What Paxlovid costs in 2026
Paxlovid moved from U.S. government distribution to the commercial market in late 2023, and pricing has settled in the $1,390 range for a full five-day retail course without insurance. Coverage varies a lot:
- Private insurance: Most commercial plans cover Paxlovid, with copays typically $0–$100 depending on formulary placement.
- Medicare Part D: Paxlovid is generally covered; out-of-pocket cost depends on plan and deductible phase.
- Medicaid: Covered in all 50 states.
- Uninsured or out-of-pocket: You're facing the full retail price unless your pharmacy or prescriber points you to alternatives.
Because nirmatrelvir is still under patent, there's no generic version of Paxlovid yet. Generic ritonavir exists and is cheap, but it's only one of the two components.
Savings tips for the medications Paxlovid interacts with
Paxlovid itself is a one-week cost. The maintenance medications it interacts with often are not. A few practical moves:
Check cash prices before using insurance. For common generics — atorvastatin, lisinopril, metoprolol — cash pricing at certain pharmacies beats typical insurance copays. Compare before handing over the insurance card.
If you're paying retail for brand-name anticoagulants or cardiac drugs, get a price at a cash-pay network before refilling. Savings of 50–90% on brand-name maintenance meds are possible.
Keep a current med list on your phone. When you're sick enough to need Paxlovid, you don't want to reconstruct your medication history from memory while coughing. A photo of each bottle or a typed list in your Notes app saves 10 minutes at the pharmacy.
The bottom line
Most people who take Paxlovid get through it with a funny taste in their mouth and some loose stools, and that's about it. The drug cuts the risk of COVID hospitalization meaningfully in people who qualify, which is the whole point of putting up with the taste.

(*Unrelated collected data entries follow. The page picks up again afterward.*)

(** * monarch.pcf.app: Cloud Foundry application tools

    A shallow embedding of [monarch/pcf/app.py]: the [App] class (topology
    discovery, traffic blocking, service isolation, network shaping, monit
    process control, serialization) and the module-level resolvers
    [find_application_guid], [find_application_instances] and
    [find_application_services].

    Python effects are written out: a method is a function in the monad
    [M], which threads the history of calls made to the collaborators
    (command executor, bosh, logger, instance handles) and the store of
    [App] objects, and which ends in a returned value, a raised exception
    or [sys.exit]. *)

From Stdlib Require Import ZArith String Ascii List Bool Lia.
From stdpp Require Import gmap strings list pretty.
Import ListNotations.

#[local] Set Warnings "-register-all".

(** ** Python values and built-ins

    A [str] is a [string]: a sequence of code points below 256. *)

(** An element of a command line before [map(str, cmd)]: a [str] or an [int]. *)
Inductive pyval :=
| PStr (s : string)
| PInt (z : Z).

(** [str(v)] *)
Definition py_str (v : pyval) : string :=
  match v with
  | PStr s => s
  | PInt z => pretty z
  end.

(** [sep.join(l)] *)
Definition py_join (sep : string) (l : list string) : string :=
  String.concat sep l.

(** [needle in hay] on two [str] *)
Fixpoint py_contains (needle hay : string) : bool :=
  String.prefix needle hay ||
  match hay with
  | EmptyString => false
  | String _ rest => py_contains needle rest
  end.

(** The line boundaries of [str.splitlines] among the code points below 256:
    LF, CR, VT, FF, FS, GS, RS and NEL. *)
Definition is_line_boundary (c : ascii) : bool :=
  let n := nat_of_ascii c in
  (n =? 10)%nat || (n =? 13)%nat || (n =? 11)%nat || (n =? 12)%nat ||
  (n =? 28)%nat || (n =? 29)%nat || (n =? 30)%nat || (n =? 133)%nat.

Definition is_CR (c : ascii) : bool := (nat_of_ascii c =? 13)%nat.
Definition is_LF (c : ascii) : bool := (nat_of_ascii c =? 10)%nat.

(** [cur] is the line being read; a line is closed at each boundary (CR LF
    counts once) and a last line without boundary is kept when not empty. *)
Fixpoint splitlines_from (cur s : string) : list string :=
  match s with
  | EmptyString => match cur with EmptyString => [] | _ => [cur] end
  | String c rest =>
      if is_line_boundary c then
        match rest with
        | String c' rest' =>
            if is_CR c && is_LF c' then cur :: splitlines_from "" rest'
            else cur :: splitlines_from "" rest
        | EmptyString => cur :: splitlines_from "" rest
        end
      else splitlines_from (cur +:+ String c "") rest
  end.

(** [s.splitlines()] *)
Definition splitlines (s : string) : list string := splitlines_from "" s.

(** [s.replace(a, b)] for a one-character [a] *)
Fixpoint py_replace_char (a : ascii) (b : string) (s : string) : string :=
  match s with
  | EmptyString => EmptyString
  | String c rest =>
      (if Ascii.eqb c a then b else String c "") +:+ py_replace_char a b rest
  end.

(** Truth value of an [int] *)
Definition truthy (rcode : Z) : bool := negb (rcode =? 0)%Z.

(** Lookup in an insertion-ordered dictionary. *)
Fixpoint assoc_get {V : Type} (k : string) (d : list (string * V)) : option V :=
  match d with
  | [] => None
  | (k', v) :: rest => if String.eqb k k' then Some v else assoc_get k rest
  end.

(** Values produced by [json.loads]; numbers are integers here.  A
    dictionary keeps its insertion order, which [dict.items()] follows. *)
Inductive json :=
| JNull
| JBool (b : bool)
| JInt (z : Z)
| JStr (s : string)
| JArr (l : list json)
| JObj (kvs : list (string * json)).

Definition pydict := list (string * json).

(** [key in d] *)
Definition dict_has (k : string) (d : pydict) : bool :=
  match assoc_get k d with Some _ => true | None => false end.

(** [a == b]: dictionaries are equal when they hold the same items whatever
    their order; [True == 1] and [False == 0]. *)
Fixpoint json_eqb (a b : json) {struct a} : bool :=
  match a, b with
  | JNull, JNull => true
  | JBool x, JBool y => Bool.eqb x y
  | JBool x, JInt z => (z =? (if x then 1 else 0))%Z
  | JInt z, JBool x => (z =? (if x then 1 else 0))%Z
  | JInt x, JInt y => (x =? y)%Z
  | JStr x, JStr y => String.eqb x y
  | JArr l, JArr l' =>
      (fix go (l l' : list json) : bool :=
         match l, l' with
         | [], [] => true
         | x :: t, y :: t' => json_eqb x y && go t t'
         | _, _ => false
         end) l l'
  | JObj kvs, JObj kvs' =>
      (* every item of [a] is an item of [b] *)
      (fix go (l : list (string * json)) : bool :=
         match l with
         | [] => true
         | (k, v) :: t =>
             match assoc_get k kvs' with
             | Some v' => json_eqb v v'
             | None => false
             end && go t
         end) kvs &&
      (* every item of [b] is an item of [a] *)
      (fix back (l' : list (string * json)) : bool :=
         match l' with
         | [] => true
         | (k', v') :: t' =>
             (fix find (l : list (string * json)) : bool :=
                match l with
                | [] => false
                | (k, v) :: t =>
                    if String.eqb k' k then json_eqb v v' else find t
                end) kvs && back t'
         end) kvs'
  | _, _ => false
  end.

Definition dict_eqb (a b : pydict) : bool := json_eqb (JObj a) (JObj b).

(** ** Data model *)

(** [Service] (monarch.pcf.service), with the fields that
    [add_custom_service] gives to its constructor and that the service
    isolation methods read.  A host is an (address, protocol, port) triple;
    the port is a number or ['all']. *)
Record Service := mkService {
  service_type : string;
  service_name : string;
  service_user : option string;
  service_password : option string;
  service_hosts : list (string * string * pyval)
}.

The parts that require attention are the drug interactions and the high out-of-pocket price without coverage. Both are solvable with a quick conversation — one with your pharmacist before starting treatment, and one with your insurer or a cash-pay resource about what to do with the maintenance medications that may get paused or adjusted.
If cost is the sticking point for any of the drugs on your interaction list, check what cash-pay pricing looks like. CanAmerica Plus is one option worth comparing against what you're paying today.

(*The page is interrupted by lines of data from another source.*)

Lemma dw_set_flag_out_allocated ds p i :
  slots_allocated ds → 0 ≤ i →
  dw_set_flag_out ds p i
  = Some (if decide (i >= l_flag ds) then (-1, ds)
          else (0, Dw (data ds) (rows ds) (cols ds) (store (flag_data ds) i p)
                      (l_flag ds) (flag_data_ind ds) (flag_product ds)
                      (l_flag_prod ds))).
Proof.
  unfold slots_allocated, dw_set_flag_out. intros Hsize Hi.
  case_decide; [done|]. rewrite assign_inside by lia. done.
Qed.

Lemma slots_allocated_store ds p i :
  slots_allocated ds →
  slots_allocated (Dw (data ds) (rows ds) (cols ds) (store (flag_data ds) i p)
                      (l_flag ds) (flag_data_ind ds) (flag_product ds)
                      (l_flag_prod ds)).
Proof. unfold slots_allocated. cbn [flag_data l_flag]. by rewrite length_store. Qed.


(** X13. On a registry whose slot array has its [l_flag] cells, calls
    of [dw_set_flag_out] on two different indices from 0 on can be
    swapped, and of two calls on one index the later one counts: the
    calls return, and the registry that they leave is the same.  (An
    index that is accepted is then inside the array, and one that is not
    leaves the registry as it is.) *)
Theorem dw_set_flag_out_order ds p q i j :
  slots_allocated ds → 0 ≤ i → 0 ≤ j →
  (i ≠ j →
   ∃ ds2,
     (ds1 ← after_set_flag_out ds p i; after_set_flag_out ds1 q j) = Some ds2 ∧
     (ds1 ← after_set_flag_out ds q j; after_set_flag_out ds1 p i) = Some ds2) ∧
  (∃ ds2,
     (ds1 ← after_set_flag_out ds p i; after_set_flag_out ds1 q i) = Some ds2 ∧
     after_set_flag_out ds q i = Some ds2).
Proof.
  intros Hsize Hi Hj. unfold after_set_flag_out.
  pose proof (slots_allocated_store ds) as Hkept.
  split.
  - intros Hne. rewrite !(dw_set_flag_out_allocated ds) by done.
    destruct (decide (i >= l_flag ds)) as [Hi'|Hi'],
             (decide (j >= l_flag ds)) as [Hj'|Hj'];
      cbn [fmap option_fmap option_map mbind option_bind snd];
      rewrite !dw_set_flag_out_allocated by (done || by apply Hkept);
      cbn [l_flag flag_data data rows cols flag_data_ind flag_product l_flag_prod];
      rewrite ?(decide_True (P := i >= l_flag ds)) by done;
      rewrite ?(decide_True (P := j >= l_flag ds)) by done;
      rewrite ?(decide_False (P := i >= l_flag ds)) by done;
      rewrite ?(decide_False (P := j >= l_flag ds)) by done;
      cbn [fmap option_fmap option_map snd];
      eexists; (split; [done|]); try done.
    by rewrite store_store_ne.
  - rewrite !(dw_set_flag_out_allocated ds) by done.
    destruct (decide (i >= l_flag ds)) as [Hi'|Hi'];
      cbn [fmap option_fmap option_map mbind option_bind snd];
      rewrite !dw_set_flag_out_allocated by (done || by apply Hkept);
      cbn [l_flag flag_data data rows cols flag_data_ind flag_product l_flag_prod].
    + rewrite decide_True by done. by eexists.
    + rewrite decide_False by done.
      cbn [fmap option_fmap option_map snd].
      eexists. split; [done|]. by rewrite store_store_eq.
Qed.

Frequently asked questions
How long do Paxlovid side effects last?
For most people, 3 to 5 days after finishing the course. The metallic taste usually fades within a few days. Diarrhea and mild nausea typically resolve within a day or two after the last dose. Any side effect lasting more than a week after you finish warrants a call to your doctor.
Can I stop taking Paxlovid if the side effects are bad?

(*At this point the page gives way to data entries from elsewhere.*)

Lemma enough_fuel (fuel : nat) :
  (forall d, 2 * height d + 1 <= fuel -> finished (process_type py fuel d)) /\
  (forall d, 1 <= height d -> 2 * height d <= fuel ->
             finished (process_array py fuel d)) /\
  (forall d, 1 <= height d -> 2 * height d <= fuel ->
             finished (process_object py fuel d)) /\
  (forall name d req, 2 * height d + 2 <= fuel ->
                      finished (process_property py fuel name d req)).
Proof.
  induction fuel as [| fuel (IHt & IHa & IHo & IHp)].
  - repeat split; intros; lia.
  - repeat split.
    + intros d Hf. cbn [process_type].
      apply finished_bind; [apply finished_contains | intros has _].
      destruct (negb has); [discriminate |].
      apply finished_bind; [apply finished_getitem | intros ty Hty].
      apply getitem_Ret in Hty as (es & -> & Hty).
      apply finished_bind; [apply finished_table_get | intros h _].
      assert (1 <= height (JDict es)) by (simpl; lia).
      destruct h as [[] |]; try discriminate.
      * apply finished_process_string.
      * apply IHa; lia.
      * apply IHo; lia.
    + intros d H1 Hf. cbn [process_array].
      apply finished_bind; [apply finished_contains | intros has _].
      destruct (negb has); [discriminate |].
      apply finished_bind; [apply finished_getitem | intros items Hit].
      apply getitem_Ret in Hit as (es & -> & Hit).
      apply height_dict_get in Hit.
      apply finished_bind; [apply IHt; lia | intros it _].
      apply finished_bind; [apply finished_get | intros mn _].
      apply finished_bind; [apply finished_get | intros mx _].
      destruct (_ && _); [discriminate |]. destruct (_ && _); discriminate.
    + intros d H1 Hf. cbn [process_object].
      apply finished_bind; [apply finished_get | intros props Hp].
      apply get_Ret in Hp as (es & -> & Hp).
      apply finished_bind; [apply finished_get | intros rq _].
      apply finished_bind; [apply finished_set | intros required _].
      destruct (negb (Py.truthy props)) eqn:Et; [discriminate |].
      apply finished_bind; [apply finished_items | intros entries He].
      apply items_Ret in He as ->.
      destruct Hp as [Hp | [_ Hp]]; [| now inversion Hp; subst].
      apply height_dict_get in Hp.
      apply finished_bind.
      { apply finished_for_each. intros name prop Hin.
        apply height_entry in Hin.
        apply finished_except_ValueError; [apply IHp; lia | discriminate]. }
      intros rules _.
      apply finished_bind; [apply finished_get | intros addl Ha].
      apply get_Ret in Ha as (es' & E & Ha). inversion E; subst es'.
      apply finished_bind; [| discriminate].
      destruct (Py.truthy addl); [| discriminate].
      destruct Ha as [Ha | [_ ->]].
      * apply height_dict_get in Ha.
        assert (finished (process_type py fuel addl)) by (apply IHt; lia).
        destruct addl; try (apply finished_bind; [assumption | discriminate]).
        destruct b; discriminate.
      * apply finished_bind; [apply IHt; simpl in *; lia | discriminate].
    + intros name d req Hf. cbn [process_property].
      destruct (negb (Py.is_dict d)); [discriminate |].
      apply finished_bind; [apply finished_contains | intros has _].
      destruct has.
      * apply finished_bind; [apply finished_getitem | discriminate].
      * apply finished_bind; [apply IHt; lia | intros frag _].
        destruct (negb req); discriminate.
Qed.

End Fuel.

(** ** Python operations: small facts *)

Lemma eq_str_true (v : json) (s : string) :
  Py.eq_str v s = true <-> v = JStr s.
Proof.
  destruct v; simpl; try (split; [discriminate | intros H; discriminate H]).
  rewrite String.eqb_eq. split; [now intros -> | now intros H; inversion H].
Qed.

Lemma set_names (names : list string) :
  Py.set (JList (map JStr names)) = Ret (map JStr names).
Proof.
  unfold Py.set; simpl.
  replace (find (fun x => negb (Py.hashable x)) (map JStr names)) with (@None json);
    [reflexivity |].
  induction names as [| n rest IH]; simpl; [reflexivity | exact IH].
Qed.

Lemma required_set_eq (es : list (string * json)) :
  required_usable es ->
  (required_names <- Py.get (JDict es) "required" (JList []) ;; Py.set required_names)
  = Ret (required_set es).
Proof.
  unfold required_usable, required_set. intros H. simpl.
  destruct (Py.dict_get "required" es) as [r |]; simpl; [| reflexivity].
  destruct (H r eq_refl) as [names ->]. reflexivity.
Qed.

(** ** The entry point *)

(** C5.  A root that is not a map, or a root map whose [type] is not the str
    "object" (absent included), makes [json_schema_to_gbnf] raise the
    invalid-schema [ValueError] of the entry point, the first with "Schema
    must be a dictionary" and the second with "Root schema must be an object
    type"; no grammar is returned, whatever the fuel. *)
Theorem root_not_object_is_invalid (py : interpreter) (fuel : nat) (schema : json) :
  Py.is_dict schema = false \/
  (exists es, schema = JDict es /\ Py.dict_get "type" es <> Some (JStr "object")) ->
  exists e, json_schema_to_gbnf py fuel schema = Raise e /\ InvalidSchema e /\
            (Py.is_dict schema = false ->
             e = ValueError "Schema must be a dictionary") /\
            (Py.is_dict schema = true ->
             e = ValueError "Root schema must be an object type").
Proof.
  unfold json_schema_to_gbnf. intros [Hnd | (es & -> & Hty)].
  - rewrite Hnd; simpl. eexists; split; [reflexivity |].
    split; [now left |]. split; [reflexivity | discriminate].
  - cbn [Py.is_dict negb Py.get].
    assert (E : forall v, v <> JStr "object" -> Py.eq_str v "object" = false).
    { intros v Hv. destruct (Py.eq_str v "object") eqn:Eo; [| reflexivity].
      apply eq_str_true in Eo. contradiction. }
    exists (ValueError "Root schema must be an object type").
    split; [| split; [now right | split; [discriminate | reflexivity]]].
    destruct (Py.dict_get "type" es) as [v |] eqn:Ev; cbn [bind].
    + rewrite E; [reflexivity | congruence].
    + reflexivity.
Qed.

Lemma root_not_object_is_invalid_witness :
  exists e,
    json_schema_to_gbnf plain_interpreter 5 array_root = Raise e /\
    InvalidSchema e.
Proof.
  destruct (root_not_object_is_invalid plain_interpreter 5 array_root)
    as (e & H1 & H2 & _).
  - right. exists [("type", JStr "array"); ("items", string_node)].
    split; [reflexivity | simpl; discriminate].
  - exists e. split; assumption.
Defined.

(** ** Objects *)

(** C4.  An object node whose [properties] is absent or the empty map compiles
    to exactly the text [{}], whatever [additionalProperties] holds (and
    whatever else the node holds), provided [required], when declared, is a
    sequence the compiler can make a set of; so does the whole schema when
    the node is the root. *)
Theorem empty_properties_give_braces (py : interpreter) (fuel : nat)
    (es : list (string * json)) :
  Py.dict_get "properties" es = None \/
  Py.dict_get "properties" es = Some (JDict []) ->
  required_usable es ->
  process_object py (S fuel) (JDict es) = Ret "{}" /\
  (Py.dict_get "type" es = Some (JStr "object") ->
   json_schema_to_gbnf py (S fuel) (JDict es) = Ret "{}").
Proof.
  intros Hp Hr.
  assert (Ho : process_object py (S fuel) (JDict es) = Ret "{}").
  { cbn [process_object].
    assert (Hg : Py.get (JDict es) "properties" (JDict []) = Ret (JDict [])).
    { simpl. destruct Hp as [-> | ->]; reflexivity. }
    rewrite Hg. cbn [bind].
    pose proof (required_set_eq es Hr) as Hs.
    destruct (Py.get (JDict es) "required" (JList [])) as [r | e |];
      simpl in Hs; try discriminate.
    cbn [bind]. rewrite Hs. reflexivity. }
  split; [exact Ho |].
  intros Ht. unfold json_schema_to_gbnf. cbn [Py.is_dict negb Py.get].
  rewrite Ht. cbn [bind Py.eq_str]. rewrite String.eqb_refl. cbn [negb].
  rewrite Ho. reflexivity.
Qed.

Lemma empty_properties_give_braces_witness :
  process_object plain_interpreter 1 bare_object = Ret "{}" /\
  json_schema_to_gbnf plain_interpreter 1 bare_object = Ret "{}".
Proof.
  destruct (empty_properties_give_braces plain_interpreter 0
              [("type", JStr "object"); ("additionalProperties", JBool true);
               ("required", JList [JStr "id"])]) as [H1 H2].
  - left. reflexivity.
  - intros r Hr. inversion Hr; subst. exists [JStr "id"]. reflexivity.
  - split; [exact H1 | apply H2; reflexivity].
Defined.

(** ** Strings *)

Lemma contains_dict (key : string) (es : list (string * json)) :
  Py.contains key (JDict es) =
  Ret (match Py.dict_get key es with Some _ => true | None => false end).
Proof. reflexivity. Qed.

Lemma getitem_dict (key : string) (es : list (string * json)) (v : json) :
  Py.dict_get key es = Some v -> Py.getitem (JDict es) key = Ret v.
Proof. intros H. simpl. now rewrite H. Qed.

Lemma formats_lookup (f : json) :
  Py.hashable f = true ->
  (found <- Py.table_get formats f ;;
   match found with Some token => Ret token | None => Ret "<string>" end)
  = Ret (format_token f).
Proof.
  destruct f; try discriminate; intros _; try reflexivity.
  unfold format_token, Py.table_get, formats. cbn [find fst].
  rewrite (String.eqb_sym "date-time" s), (String.eqb_sym "date" s),
    (String.eqb_sym "email" s), (String.eqb_sym "uri" s).
  destruct (s =? "date-time"); [reflexivity |].
  destruct (s =? "date"); [reflexivity |].
  destruct (s =? "email"); [reflexivity |].
  destruct (s =? "uri"); reflexivity.
Qed.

Mild taste changes or transient diarrhea are not good reasons to stop. Completing the full five days is what reduces your hospitalization risk. Serious reactions — allergic symptoms, signs of liver injury, severe diarrhea — do warrant stopping and contacting your provider. Anything in between is worth a call before you decide.
Are Paxlovid side effects different in females?
There's no strong evidence that overall side effect rates differ by sex. One practical caveat for anyone who can become pregnant: Paxlovid can reduce the effectiveness of hormonal contraceptives. Use a backup barrier method during treatment and for a short period afterward, as your prescriber directs.
Does Paxlovid affect the kidneys?
Paxlovid is cleared through the kidneys, and dose adjustments are required for moderate kidney impairment. It's not recommended for severe kidney disease in most cases. If you have existing kidney disease, make sure your prescriber knows your most recent eGFR.
Is Paxlovid worth it if my COVID symptoms are mild?
Paxlovid is meant for patients at higher risk of severe COVID — older adults, those with chronic conditions, immunocompromised patients. If you're young, vaccinated, and otherwise healthy with mild symptoms, many clinicians won't prescribe it, and the potential side effects may not be worth it for you. That call belongs to your provider, who can weigh your individual risk factors.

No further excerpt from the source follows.